DATASET CONTENT
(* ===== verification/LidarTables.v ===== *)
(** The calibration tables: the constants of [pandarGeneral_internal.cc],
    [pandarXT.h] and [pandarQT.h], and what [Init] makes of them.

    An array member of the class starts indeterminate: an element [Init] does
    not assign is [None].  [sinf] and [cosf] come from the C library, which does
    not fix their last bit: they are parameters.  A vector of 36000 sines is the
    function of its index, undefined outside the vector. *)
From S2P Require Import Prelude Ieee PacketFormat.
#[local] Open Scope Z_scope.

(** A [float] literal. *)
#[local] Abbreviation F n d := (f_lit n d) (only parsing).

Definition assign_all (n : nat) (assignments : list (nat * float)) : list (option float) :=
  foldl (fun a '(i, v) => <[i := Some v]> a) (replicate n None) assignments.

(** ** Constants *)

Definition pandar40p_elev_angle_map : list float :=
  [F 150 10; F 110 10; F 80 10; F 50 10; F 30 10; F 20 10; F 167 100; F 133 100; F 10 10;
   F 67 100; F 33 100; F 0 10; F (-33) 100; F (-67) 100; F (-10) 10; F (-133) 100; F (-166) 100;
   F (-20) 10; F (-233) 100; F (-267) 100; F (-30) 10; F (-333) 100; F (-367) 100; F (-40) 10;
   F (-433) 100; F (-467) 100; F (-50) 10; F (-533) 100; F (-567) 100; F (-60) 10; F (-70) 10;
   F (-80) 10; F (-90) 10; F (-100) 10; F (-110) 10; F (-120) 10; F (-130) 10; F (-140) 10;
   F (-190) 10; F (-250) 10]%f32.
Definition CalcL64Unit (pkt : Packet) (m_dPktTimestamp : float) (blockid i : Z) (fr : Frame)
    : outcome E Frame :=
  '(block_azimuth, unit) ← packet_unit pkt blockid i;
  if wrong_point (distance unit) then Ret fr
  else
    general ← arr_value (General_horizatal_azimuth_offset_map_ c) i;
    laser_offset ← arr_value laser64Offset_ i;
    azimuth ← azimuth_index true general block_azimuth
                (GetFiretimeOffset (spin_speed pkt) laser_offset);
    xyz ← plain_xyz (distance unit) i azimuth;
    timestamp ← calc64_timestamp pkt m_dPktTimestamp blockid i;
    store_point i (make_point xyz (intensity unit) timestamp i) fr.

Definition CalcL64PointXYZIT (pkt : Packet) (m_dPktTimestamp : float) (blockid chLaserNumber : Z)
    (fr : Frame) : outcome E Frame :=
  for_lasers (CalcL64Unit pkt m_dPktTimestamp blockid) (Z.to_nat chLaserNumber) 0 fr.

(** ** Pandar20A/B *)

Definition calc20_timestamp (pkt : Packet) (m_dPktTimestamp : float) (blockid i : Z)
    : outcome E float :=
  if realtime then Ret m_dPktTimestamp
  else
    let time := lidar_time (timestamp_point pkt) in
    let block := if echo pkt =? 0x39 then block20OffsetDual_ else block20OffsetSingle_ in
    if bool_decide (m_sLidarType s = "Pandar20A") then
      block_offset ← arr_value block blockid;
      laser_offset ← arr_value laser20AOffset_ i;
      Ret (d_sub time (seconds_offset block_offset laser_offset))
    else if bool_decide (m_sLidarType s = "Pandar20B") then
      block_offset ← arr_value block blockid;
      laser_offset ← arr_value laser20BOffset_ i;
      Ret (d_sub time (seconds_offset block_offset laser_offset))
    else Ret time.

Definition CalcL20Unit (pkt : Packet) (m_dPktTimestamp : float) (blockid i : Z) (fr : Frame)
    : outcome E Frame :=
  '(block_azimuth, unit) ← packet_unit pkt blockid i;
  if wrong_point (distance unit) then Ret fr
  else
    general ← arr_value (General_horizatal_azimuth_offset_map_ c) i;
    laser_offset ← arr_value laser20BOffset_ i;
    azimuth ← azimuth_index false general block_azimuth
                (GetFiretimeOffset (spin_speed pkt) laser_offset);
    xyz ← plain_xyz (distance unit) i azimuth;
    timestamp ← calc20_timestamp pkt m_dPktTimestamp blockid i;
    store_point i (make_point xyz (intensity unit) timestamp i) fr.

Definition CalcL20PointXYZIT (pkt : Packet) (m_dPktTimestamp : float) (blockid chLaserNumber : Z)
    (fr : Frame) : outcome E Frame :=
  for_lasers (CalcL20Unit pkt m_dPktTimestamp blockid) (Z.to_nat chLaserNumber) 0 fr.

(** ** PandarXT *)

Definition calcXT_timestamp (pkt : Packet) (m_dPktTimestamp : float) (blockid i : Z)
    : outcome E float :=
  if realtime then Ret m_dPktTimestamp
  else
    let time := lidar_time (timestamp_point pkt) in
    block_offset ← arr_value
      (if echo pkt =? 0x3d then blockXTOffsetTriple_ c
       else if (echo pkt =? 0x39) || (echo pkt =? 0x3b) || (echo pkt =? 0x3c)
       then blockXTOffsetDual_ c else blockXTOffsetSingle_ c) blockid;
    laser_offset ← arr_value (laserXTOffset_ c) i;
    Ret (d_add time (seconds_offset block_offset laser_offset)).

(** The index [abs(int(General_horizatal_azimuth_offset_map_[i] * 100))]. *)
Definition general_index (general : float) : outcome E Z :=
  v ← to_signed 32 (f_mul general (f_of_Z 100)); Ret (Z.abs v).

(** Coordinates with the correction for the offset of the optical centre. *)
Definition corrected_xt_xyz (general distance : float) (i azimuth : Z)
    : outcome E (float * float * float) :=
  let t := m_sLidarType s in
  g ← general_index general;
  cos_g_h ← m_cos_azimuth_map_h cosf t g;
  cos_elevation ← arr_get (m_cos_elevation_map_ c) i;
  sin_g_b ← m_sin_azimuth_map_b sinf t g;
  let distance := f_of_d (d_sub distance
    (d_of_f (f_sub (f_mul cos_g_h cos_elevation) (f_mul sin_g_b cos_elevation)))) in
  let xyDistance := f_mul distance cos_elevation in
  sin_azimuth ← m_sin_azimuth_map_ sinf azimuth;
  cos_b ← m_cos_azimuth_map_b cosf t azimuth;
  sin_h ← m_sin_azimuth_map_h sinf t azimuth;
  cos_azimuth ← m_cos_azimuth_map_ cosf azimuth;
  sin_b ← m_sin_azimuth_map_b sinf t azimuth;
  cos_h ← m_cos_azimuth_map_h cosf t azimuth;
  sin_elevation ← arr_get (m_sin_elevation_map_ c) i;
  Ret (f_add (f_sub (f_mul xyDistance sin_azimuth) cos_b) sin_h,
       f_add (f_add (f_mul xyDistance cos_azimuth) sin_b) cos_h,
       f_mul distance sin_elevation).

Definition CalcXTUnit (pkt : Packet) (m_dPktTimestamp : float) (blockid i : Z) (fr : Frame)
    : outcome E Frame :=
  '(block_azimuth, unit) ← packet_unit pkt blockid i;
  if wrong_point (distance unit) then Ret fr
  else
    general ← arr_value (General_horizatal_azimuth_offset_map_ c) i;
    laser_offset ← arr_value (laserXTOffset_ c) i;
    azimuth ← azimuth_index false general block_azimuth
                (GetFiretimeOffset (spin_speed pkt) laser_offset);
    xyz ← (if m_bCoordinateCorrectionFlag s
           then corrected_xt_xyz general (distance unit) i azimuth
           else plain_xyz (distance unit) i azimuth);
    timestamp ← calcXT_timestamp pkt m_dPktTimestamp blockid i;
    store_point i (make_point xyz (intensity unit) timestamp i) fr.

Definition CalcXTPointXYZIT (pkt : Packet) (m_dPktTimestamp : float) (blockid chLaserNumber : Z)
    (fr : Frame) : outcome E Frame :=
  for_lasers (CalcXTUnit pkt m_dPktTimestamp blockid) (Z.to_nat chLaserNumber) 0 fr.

--

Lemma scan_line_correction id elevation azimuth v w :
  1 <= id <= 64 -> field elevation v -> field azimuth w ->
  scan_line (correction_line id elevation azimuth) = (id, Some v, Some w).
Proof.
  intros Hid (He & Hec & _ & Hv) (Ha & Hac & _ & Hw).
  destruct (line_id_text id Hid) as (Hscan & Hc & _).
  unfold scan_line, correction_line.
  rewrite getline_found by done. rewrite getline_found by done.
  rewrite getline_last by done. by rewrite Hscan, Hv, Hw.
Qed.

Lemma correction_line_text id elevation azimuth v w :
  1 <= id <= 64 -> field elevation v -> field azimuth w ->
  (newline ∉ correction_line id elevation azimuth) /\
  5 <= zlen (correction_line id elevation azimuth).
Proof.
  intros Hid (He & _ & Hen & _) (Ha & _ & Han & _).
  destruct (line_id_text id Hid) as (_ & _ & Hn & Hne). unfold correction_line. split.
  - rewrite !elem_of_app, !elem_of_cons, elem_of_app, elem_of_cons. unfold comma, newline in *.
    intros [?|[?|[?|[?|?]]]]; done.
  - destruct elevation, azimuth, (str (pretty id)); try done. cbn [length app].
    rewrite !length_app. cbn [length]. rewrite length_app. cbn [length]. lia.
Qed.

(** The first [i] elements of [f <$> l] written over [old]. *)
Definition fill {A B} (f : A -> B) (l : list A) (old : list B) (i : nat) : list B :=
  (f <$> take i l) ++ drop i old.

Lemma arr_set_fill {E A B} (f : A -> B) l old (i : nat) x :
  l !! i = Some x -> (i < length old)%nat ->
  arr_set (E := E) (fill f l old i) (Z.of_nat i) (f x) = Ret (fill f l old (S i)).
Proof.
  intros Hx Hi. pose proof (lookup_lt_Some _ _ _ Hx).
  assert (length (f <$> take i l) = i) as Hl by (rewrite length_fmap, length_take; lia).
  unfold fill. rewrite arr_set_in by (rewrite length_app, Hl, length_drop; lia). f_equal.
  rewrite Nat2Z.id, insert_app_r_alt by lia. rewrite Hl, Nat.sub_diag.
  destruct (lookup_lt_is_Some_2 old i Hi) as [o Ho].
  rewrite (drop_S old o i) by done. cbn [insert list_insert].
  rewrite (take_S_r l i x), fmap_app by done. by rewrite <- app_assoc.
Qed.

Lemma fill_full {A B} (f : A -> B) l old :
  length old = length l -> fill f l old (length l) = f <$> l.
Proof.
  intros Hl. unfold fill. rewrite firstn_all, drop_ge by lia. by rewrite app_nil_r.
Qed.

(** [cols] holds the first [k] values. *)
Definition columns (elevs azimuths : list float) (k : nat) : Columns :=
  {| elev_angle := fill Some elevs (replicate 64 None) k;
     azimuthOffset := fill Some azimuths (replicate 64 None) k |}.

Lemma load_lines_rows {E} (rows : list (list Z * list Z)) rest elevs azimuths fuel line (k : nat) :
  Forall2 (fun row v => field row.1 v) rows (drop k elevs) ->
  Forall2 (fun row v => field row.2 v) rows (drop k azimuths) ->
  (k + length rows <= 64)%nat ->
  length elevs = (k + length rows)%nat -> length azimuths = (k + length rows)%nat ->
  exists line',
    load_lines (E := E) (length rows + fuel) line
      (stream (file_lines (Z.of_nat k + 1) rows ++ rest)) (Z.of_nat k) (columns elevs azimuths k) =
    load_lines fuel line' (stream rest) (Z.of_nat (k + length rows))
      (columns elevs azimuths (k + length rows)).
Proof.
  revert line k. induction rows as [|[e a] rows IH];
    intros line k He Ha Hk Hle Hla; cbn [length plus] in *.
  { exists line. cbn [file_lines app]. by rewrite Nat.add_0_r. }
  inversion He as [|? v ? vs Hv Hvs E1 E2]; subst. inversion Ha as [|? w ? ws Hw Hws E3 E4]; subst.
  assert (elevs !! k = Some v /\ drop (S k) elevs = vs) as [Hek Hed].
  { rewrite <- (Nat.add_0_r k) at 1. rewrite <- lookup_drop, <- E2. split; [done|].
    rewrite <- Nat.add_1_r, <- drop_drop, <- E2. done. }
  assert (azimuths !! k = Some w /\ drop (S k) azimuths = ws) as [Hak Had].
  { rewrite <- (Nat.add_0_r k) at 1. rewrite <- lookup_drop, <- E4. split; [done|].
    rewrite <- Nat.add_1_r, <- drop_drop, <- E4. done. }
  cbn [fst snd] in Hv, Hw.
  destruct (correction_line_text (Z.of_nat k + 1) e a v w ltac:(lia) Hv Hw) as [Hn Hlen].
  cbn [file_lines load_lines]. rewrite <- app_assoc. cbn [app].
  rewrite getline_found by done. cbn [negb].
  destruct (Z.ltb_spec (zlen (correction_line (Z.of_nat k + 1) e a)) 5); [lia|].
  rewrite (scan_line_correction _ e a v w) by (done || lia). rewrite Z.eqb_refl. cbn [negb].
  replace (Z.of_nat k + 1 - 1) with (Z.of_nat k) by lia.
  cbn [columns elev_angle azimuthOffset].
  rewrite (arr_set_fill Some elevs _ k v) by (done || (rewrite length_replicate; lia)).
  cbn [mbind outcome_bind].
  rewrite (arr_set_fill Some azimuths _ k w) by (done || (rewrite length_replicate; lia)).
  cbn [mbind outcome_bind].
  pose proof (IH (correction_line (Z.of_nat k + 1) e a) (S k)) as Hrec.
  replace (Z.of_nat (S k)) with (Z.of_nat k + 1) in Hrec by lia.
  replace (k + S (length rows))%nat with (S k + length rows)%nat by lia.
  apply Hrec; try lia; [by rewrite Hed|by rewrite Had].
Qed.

TASK BRIEF
In the material above, locate the line containing "(* ===== verification/LidarTables.v ===== *)" and the line containing "Definition calc20_timestamp (pkt". Transcribe exactly those two lines and every line between them, and nothing more.

WRITTEN RESPONSE
(* ===== verification/LidarTables.v ===== *)
(** The calibration tables: the constants of [pandarGeneral_internal.cc],
    [pandarXT.h] and [pandarQT.h], and what [Init] makes of them.

    An array member of the class starts indeterminate: an element [Init] does
    not assign is [None].  [sinf] and [cosf] come from the C library, which does
    not fix their last bit: they are parameters.  A vector of 36000 sines is the
    function of its index, undefined outside the vector. *)
From S2P Require Import Prelude Ieee PacketFormat.
#[local] Open Scope Z_scope.

(** A [float] literal. *)
#[local] Abbreviation F n d := (f_lit n d) (only parsing).

Definition assign_all (n : nat) (assignments : list (nat * float)) : list (option float) :=
  foldl (fun a '(i, v) => <[i := Some v]> a) (replicate n None) assignments.

(** ** Constants *)

Definition pandar40p_elev_angle_map : list float :=
  [F 150 10; F 110 10; F 80 10; F 50 10; F 30 10; F 20 10; F 167 100; F 133 100; F 10 10;
   F 67 100; F 33 100; F 0 10; F (-33) 100; F (-67) 100; F (-10) 10; F (-133) 100; F (-166) 100;
   F (-20) 10; F (-233) 100; F (-267) 100; F (-30) 10; F (-333) 100; F (-367) 100; F (-40) 10;
   F (-433) 100; F (-467) 100; F (-50) 10; F (-533) 100; F (-567) 100; F (-60) 10; F (-70) 10;
   F (-80) 10; F (-90) 10; F (-100) 10; F (-110) 10; F (-120) 10; F (-130) 10; F (-140) 10;
   F (-190) 10; F (-250) 10]%f32.
Definition CalcL64Unit (pkt : Packet) (m_dPktTimestamp : float) (blockid i : Z) (fr : Frame)
    : outcome E Frame :=
  '(block_azimuth, unit) ← packet_unit pkt blockid i;
  if wrong_point (distance unit) then Ret fr
  else
    general ← arr_value (General_horizatal_azimuth_offset_map_ c) i;
    laser_offset ← arr_value laser64Offset_ i;
    azimuth ← azimuth_index true general block_azimuth
                (GetFiretimeOffset (spin_speed pkt) laser_offset);
    xyz ← plain_xyz (distance unit) i azimuth;
    timestamp ← calc64_timestamp pkt m_dPktTimestamp blockid i;
    store_point i (make_point xyz (intensity unit) timestamp i) fr.

Definition CalcL64PointXYZIT (pkt : Packet) (m_dPktTimestamp : float) (blockid chLaserNumber : Z)
    (fr : Frame) : outcome E Frame :=
  for_lasers (CalcL64Unit pkt m_dPktTimestamp blockid) (Z.to_nat chLaserNumber) 0 fr.

(** ** Pandar20A/B *)

Definition calc20_timestamp (pkt : Packet) (m_dPktTimestamp : float) (blockid i : Z)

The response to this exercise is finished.